(object-detection)=

# Object Detection

```{note}
🔥 LightlyTrain now supports training **LT-DETR**: **DINOv3**- and **DINOv2**-based object detection models
with the super fast RT-DETR detection architecture! Our largest model achieves an mAP<sub>50:95</sub> of 60.0 on the COCO validation set!
```

(object-detection-benchmark-results)=

## Benchmark Results

Below we provide the model checkpoints and report the validation mAP<sub>50:95</sub> and inference FPS of different DINOv3 and DINOv2-based models, fine-tuned on the COCO dataset. You can check [here](object-detection-use-model-weights) for how to use these model checkpoints for further fine-tuning. The average FPS values were measured using TensorRT in the version `10.13.3.9` and on a Nvidia T4 GPU with batch size 1.

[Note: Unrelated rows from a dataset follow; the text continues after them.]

(* ===== verification/RlcAmOrder.v ===== *)
(** * RLC acknowledged mode: the order of the transmitting side

    The wait list and the retransmit list are ordered by SN, seen from
    TX_Next_Ack, and every SN in use lies between TX_Next_Ack and TX_Next, which
    are at most a window apart.  So the SN that the next SDU gets is free.  This
    file proves that every operation of the transmitting side keeps the order. *)

From stdpp Require Import sorting.
From S2P Require Import Prelude TimeStat RlcPdu RlcSdu RlcRxManager RlcEntity RlcUm RlcUmTx.
From S2P Require Import RlcAm RlcAmStatus RlcAmControl RlcAmRx RlcAmRxSpec RlcAmTx RlcAmTxInv.
From S2P Require Import RlcAmTxSpec RlcAmControlSpec.

Module AmOrder.
Import Entity Am AmTx AmTxInv.

(** The ends of the SDUs of which only a part was sent. *)
Definition begun (e : t) : list Seg.t := filter (fun s => Seg.is_first s = false) (tx_list e).

(** The segments that have an SN. *)
Definition in_flight (e : t) : list Seg.t := begun e ++ wait_list e ++ retransmit_list e.

Record ordered (e : t) : Prop := {
  o_next : modulus_tx e (tx_next e) <= window_size e;
  o_wait : sorted e (wait_list e);
  o_retx : sorted e (retransmit_list e);
  o_below : Forall (fun k => k < modulus_tx e (tx_next e)) (map (sn_key e) (in_flight e))
}.

(** ** Distances *)

Lemma modulus_tx_range e a :
  0 <= tx_next_ack e < sn_modulus e -> 0 <= a < sn_modulus e -> 0 <= modulus_tx e a < sn_modulus e.
Proof. unfold modulus_tx. cbv zeta. intros. zcases; lia. Qed.

Lemma modulus_tx_succ e a :
  0 <= tx_next_ack e < sn_modulus e -> 0 <= a < sn_modulus e -> modulus_tx e a + 1 < sn_modulus e ->
  modulus_tx e ((a + 1) mod sn_modulus e) = modulus_tx e a + 1.
Proof.
  unfold modulus_tx. cbv zeta. intros Hn Ha.
  assert (Hm : (a + 1) mod sn_modulus e = if a + 1 =? sn_modulus e then 0 else a + 1).
  { destruct (Z.eqb_spec (a + 1) (sn_modulus e)) as [->|]; [apply Z.mod_same|apply Z.mod_small]; lia. }
  rewrite Hm. destruct (Z.eqb_spec (a + 1) (sn_modulus e)), (Z.ltb_spec (a - tx_next_ack e) 0);
    intros Hlt; zcases; lia.
Qed.

(** The distances when TX_Next_Ack moves to [v]. *)
Lemma modulus_tx_moved e e' a :
  sn_modulus e' = sn_modulus e -> 0 <= tx_next_ack e < sn_modulus e ->
  0 <= tx_next_ack e' < sn_modulus e -> 0 <= a < sn_modulus e ->
  modulus_tx e (tx_next_ack e') <= modulus_tx e a ->
  modulus_tx e' a = modulus_tx e a - modulus_tx e (tx_next_ack e').
Proof. unfold modulus_tx. cbv zeta. intros ->. intros. zcases; lia. Qed.

Lemma not_stalling e :
  AmRxSpec.cfg e -> 0 <= tx_next_ack e < sn_modulus e -> is_window_stalling e = false ->
  modulus_tx e (tx_next e) < window_size e.
Proof.
  intros Hc Hn. destruct (AmRxSpec.cfg_window e Hc) as [HM HW]. unfold is_window_stalling.
  intros H%negb_false_iff%andb_true_iff. destruct H as [_ H%Z.ltb_lt]. unfold sn_compare_tx in H.
  assert (modulus_tx e ((tx_next_ack e + window_size e) mod sn_modulus e) = window_size e); [|lia].
  unfold modulus_tx. cbv zeta.
  destruct (decide (tx_next_ack e + window_size e < sn_modulus e)).
  - rewrite Z.mod_small by lia. zcases; lia.
  - rewrite <- (Z.mod_add _ (-1)), Z.mod_small by lia. zcases; lia.
Qed.

(** ** Keeping the order *)

Definition order_cfg (e : t) := (sn_modulus e, window_size e, tx_next_ack e, tx_next e).

Lemma ordered_keep e e' :
  ordered e -> order_cfg e' = order_cfg e -> begun e' ⊆ begun e ->
  wait_list e' = wait_list e -> retransmit_list e' = retransmit_list e ->
  Store.related Store.same_hdr (st e) (st e') (begun e' ++ wait_list e ++ retransmit_list e) ->
  ordered e'.
Proof.
  intros [H1 H2 H3 H4] [= EM EW EA EN] Hb Ew Er Hrel.
  assert (Hk : forall l, l ⊆ begun e' ++ wait_list e ++ retransmit_list e ->
    map (sn_key e') l = map (sn_key e) l).
  { intros l Hl. apply sn_keys_related; [|congruence]. by eapply Store.related_sub. }
  assert (Hn : modulus_tx e' (tx_next e') = modulus_tx e (tx_next e))
    by (unfold modulus_tx; by rewrite EM, EA, EN).
  constructor; rewrite ?Hn, ?EW; unfold sorted, in_flight; rewrite ?Ew, ?Er, ?Hk; try done; [set_solver..|].
  apply Forall_map. apply Forall_map in H4. rewrite Forall_forall in H4 |- *. intros x Hx. apply H4.
  unfold in_flight. set_solver.
Qed.

Lemma ordered_tx_part e e' : tx_part e' = tx_part e -> ordered e -> ordered e'.
Proof.
  intros Ht [H1 H2 H3 H4]. destruct e, e'. unfold tx_part, base in Ht. simpl in Ht. simplify_eq.
  by constructor.
Qed.

(** Nothing is in flight. *)
Lemma ordered_empty e :
  AmRxSpec.cfg e -> tx_list e = [] -> wait_list e = [] -> retransmit_list e = [] ->
  tx_next e = tx_next_ack e -> ordered e.
Proof.
  intros Hc Ht Hw Hr Hn. destruct (AmRxSpec.cfg_window e Hc) as [HM HW].
  constructor; unfold sorted, in_flight, begun; rewrite ?Ht, ?Hw, ?Hr; simpl; try constructor.
  unfold modulus_tx. rewrite Hn, Z.sub_diag. simpl. lia.
Qed.

(** The next SN is free. *)
Lemma ordered_sn_free e : wf e [] -> ordered e -> AmTxSpec.sn_free e [].
Proof.
  intros [Hm _] Ho x d Hx Hd Heq. rewrite app_nil_r in Hx.
  assert (Hfl : x ∈ in_flight e -> False).
  { intros Hf. pose proof (o_below _ Ho) as Hb. rewrite Forall_map, Forall_forall in Hb.
    specialize (Hb x Hf). unfold sn_key in Hb. rewrite Hd, Heq in Hb. simpl in Hb. lia. }
  apply elem_of_app in Hx as [Hx|Hx]; [|apply Hfl; unfold in_flight; set_solver].
  destruct (Seg.is_first x) eqn:Ef.
  - destruct (proj1 (Forall_forall _ _) (m_unsent _ _ _ Hm) x Hx) as (d0 & L0 & _ & H0). rewrite Ef in H0.
    assert (d0 = d) as -> by congruence. pose proof (m_next _ _ _ Hm). lia.
  - apply Hfl. unfold in_flight. apply elem_of_app. left. by apply list_elem_of_filter.
Qed.

(** ** The upper layer *)

Lemma begun_snoc e e' s :
  tx_list e' = tx_list e ++ [s] -> Seg.is_first s = true -> begun e' = begun e.
Proof.
  intros El Hf. unfold begun. rewrite El, filter_app, filter_cons_False by (by rewrite Hf).
  apply app_nil_r.
Qed.

Lemma recv_sdu_ordered now_us e lost buffer id e' :
  wf e lost -> nr_rlc_entity_am_recv_sdu now_us e buffer id = Ok e' -> ordered e -> ordered e'.
Proof.
  intros Hwf E Ho. unfold nr_rlc_entity_am_recv_sdu in E. cbv zeta in E.
  destruct (negb _); [done|]. set (e1 := if _ && _ then _ else _) in E.
  assert (Ht : tx_part e1 = tx_part e) by (unfold e1; by destruct (_ && _)).
  clearbody e1. apply (ordered_tx_part _ _ Ht) in Ho. apply (wf_tx_part _ _ _ Ht) in Hwf. clear Ht e.
  destruct (_ >? _); [injection E as <-; by apply (ordered_tx_part e1)|].
  destruct (Store.nr_rlc_new_sdu (st e1) buffer id) as [s st'] eqn:Enew.
  destruct Hwf as [Hm _]. pose proof (m_store _ _ _ Hm) as Hst.
  destruct (Store.new_sdu_ok _ _ _ _ _ _ Hst Enew) as (Hok & _ & _ & _ & Hfst & _).
  pose proof (Store.new_sdu_related _ _ _ _ _ _ Hst Enew) as Hrel.
  rewrite (m_end _ _ _ Hm), Store.append_ok, res_bind_unfold in E.
  2: { pose proof (Store.ok_nodup _ _ Hst) as Hnn. rewrite map_app in Hnn. by apply NoDup_app in Hnn as [? _]. }
  set (c := add_bs_tx _ _) in E.
  destruct (stamp_arrival_ok now_us c st' _ s Hok) as (st2 & Es & _ & Hrel2); [left|].
  rewrite Es, res_bind_unfold in E. injection E as <-. apply Forall_cons in Hrel2 as [_ Hrel2].
  apply (ordered_keep e1); try done.
  - by rewrite (begun_snoc e1 _ s).
  - simpl st. rewrite (begun_snoc e1 _ s) by done.
    eapply Store.related_sub; [|exact (Store.related_trans _ _ _ _ _ _ Hrel Hrel2)].
    unfold begun. intros x. rewrite !elem_of_app, list_elem_of_filter. naive_solver.
Qed.

Lemma discard_ordered e lost id e' :
  wf e lost -> nr_rlc_entity_am_discard_sdu e id = Ok e' -> ordered e -> ordered e'.
Proof.
  intros [Hm _] E Ho. unfold nr_rlc_entity_am_discard_sdu in E. pose proof (m_store _ _ _ Hm) as Hst.
  destruct (UmTx.find_sdu_ok (st e) (tx_list e) id _ Hst) as (before & from & Ef & El); [set_solver|].
  rewrite Ef, res_bind_unfold in E. destruct from as [|cur after]; [by injection E as <-|].
  destruct (_ || _); [by injection E as <-|]. apply res_bind_ok in E as (d & _ & E).
  apply res_bind_ok in E as ([b st'] & Efr & E). injection E as <-.
  assert (Hp : tx_list e ++ wait_list e ++ retransmit_list e ++ lost
    ≡ₚ cur :: (before ++ after) ++ wait_list e ++ retransmit_list e ++ lost)
    by (rewrite El; solve_Permutation).
  rewrite Hp in Hst. pose proof (Store.free_related _ _ _ _ _ Hst Efr) as Hrel.
  apply (ordered_keep e); try done.
  - unfold begun. simpl tx_list. rewrite El. intros x. rewrite !list_elem_of_filter. set_solver.
  - eapply Store.related_sub; [|exact Hrel]. unfold begun. simpl tx_list. intros x.
    rewrite !elem_of_app, list_elem_of_filter. set_solver.
Qed.

(** ** Grants *)

Lemma sn_key_sdu e s s' : Seg.sdu s = Seg.sdu s' -> sn_key e s = sn_key e s'.
Proof. unfold sn_key. by intros ->. Qed.

Lemma sent_sdu e s size : Seg.sdu (AmTxSpec.sent e s size) = Seg.sdu s.
Proof. unfold AmTxSpec.sent. by destruct (_ <=? _). Qed.

(** The keys of the segments of a list, when the headers are related. *)
Lemma sn_key_related e e' l x :
  Store.related Store.same_hdr (st e) (st e') l ->
  (sn_modulus e', tx_next_ack e') = (sn_modulus e, tx_next_ack e) -> x ∈ l ->
  sn_key e' x = sn_key e x.
Proof.
  intros Hr HE Hx. assert (H : map (sn_key e') [x] = map (sn_key e) [x]); [|by injection H].
  apply sn_keys_related; [|done]. eapply Store.related_sub; [|exact Hr]. set_solver.
Qed.

Lemma send_cfg e e' :
  AmTxSpec.send_frame e' = AmTxSpec.send_frame e ->
  sn_modulus e' = sn_modulus e /\ window_size e' = window_size e /\ tx_next_ack e' = tx_next_ack e
  /\ (sn_modulus e', tx_next_ack e') = (sn_modulus e, tx_next_ack e)
  /\ forall a, modulus_tx e' a = modulus_tx e a.
Proof.
  intros F. assert (H : sn_modulus e' = sn_modulus e /\ window_size e' = window_size e
    /\ tx_next_ack e' = tx_next_ack e) by (unfold AmTxSpec.send_frame in F; split_and!; congruence).
  destruct H as (H1 & H2 & H3). split_and!; try done; [congruence|]. intros a. unfold modulus_tx.
  by rewrite H1, H3.
Qed.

<!-- TODO (Lionel, 10/25) Add Notebook for OD. -->

### COCO

| Implementation | Backbone Model | AP<sub>50:95</sub> | Latency (ms) | # Params (M) | Input Size | Checkpoint Name |
|:--------------:|:----------------------------:|:------------------:|:------------:|:------------:|:----------:|:---------------------------------:|
| LightlyTrain | dinov2/vits14-ltdetr | 55.7 | 16.87 | 55.3 | 644×644 | dinov2/vits14-noreg-ltdetr-coco |
| LightlyTrain | dinov3/convnext-tiny-ltdetr | 54.4 | 13.29 | 61.1 | 640×640 | dinov3/convnext-tiny-ltdetr-coco |
| LightlyTrain | dinov3/convnext-small-ltdetr | 56.9 | 17.65 | 82.7 | 640×640 | dinov3/convnext-small-ltdetr-coco |
| LightlyTrain | dinov3/convnext-base-ltdetr | 58.6 | 24.68 | 121.0 | 640×640 | dinov3/convnext-base-ltdetr-coco |
| LightlyTrain | dinov3/convnext-large-ltdetr | 60.0 | 42.30 | 230.0 | 640×640 | dinov3/convnext-large-ltdetr-coco |

## Object Detection with LT-DETR

Training an object detection model with LightlyTrain is straightforward and only
requires a few lines of code. See [data](#object-detection-data) for details on how
to prepare your dataset.

### Train an Object Detection Model

```python
import lightly_train

if __name__ == "__main__":
    lightly_train.train_object_detection(
        out="out/my_experiment",
        model="dinov3/convnext-small-ltdetr-coco",
        data={
            "path": "base_path_to_your_dataset",
            "train": "images/train2012",
            "val": "images/val2012",
            "names": {
                0: "person",
                1: "bicycle",
                # ...
            },
        }
    )
```

During training, both the

- best (with highest validation mAP<sub>50:95</sub>) and
- last (last validation round as determined by `save_checkpoint_args.save_every_num_steps`)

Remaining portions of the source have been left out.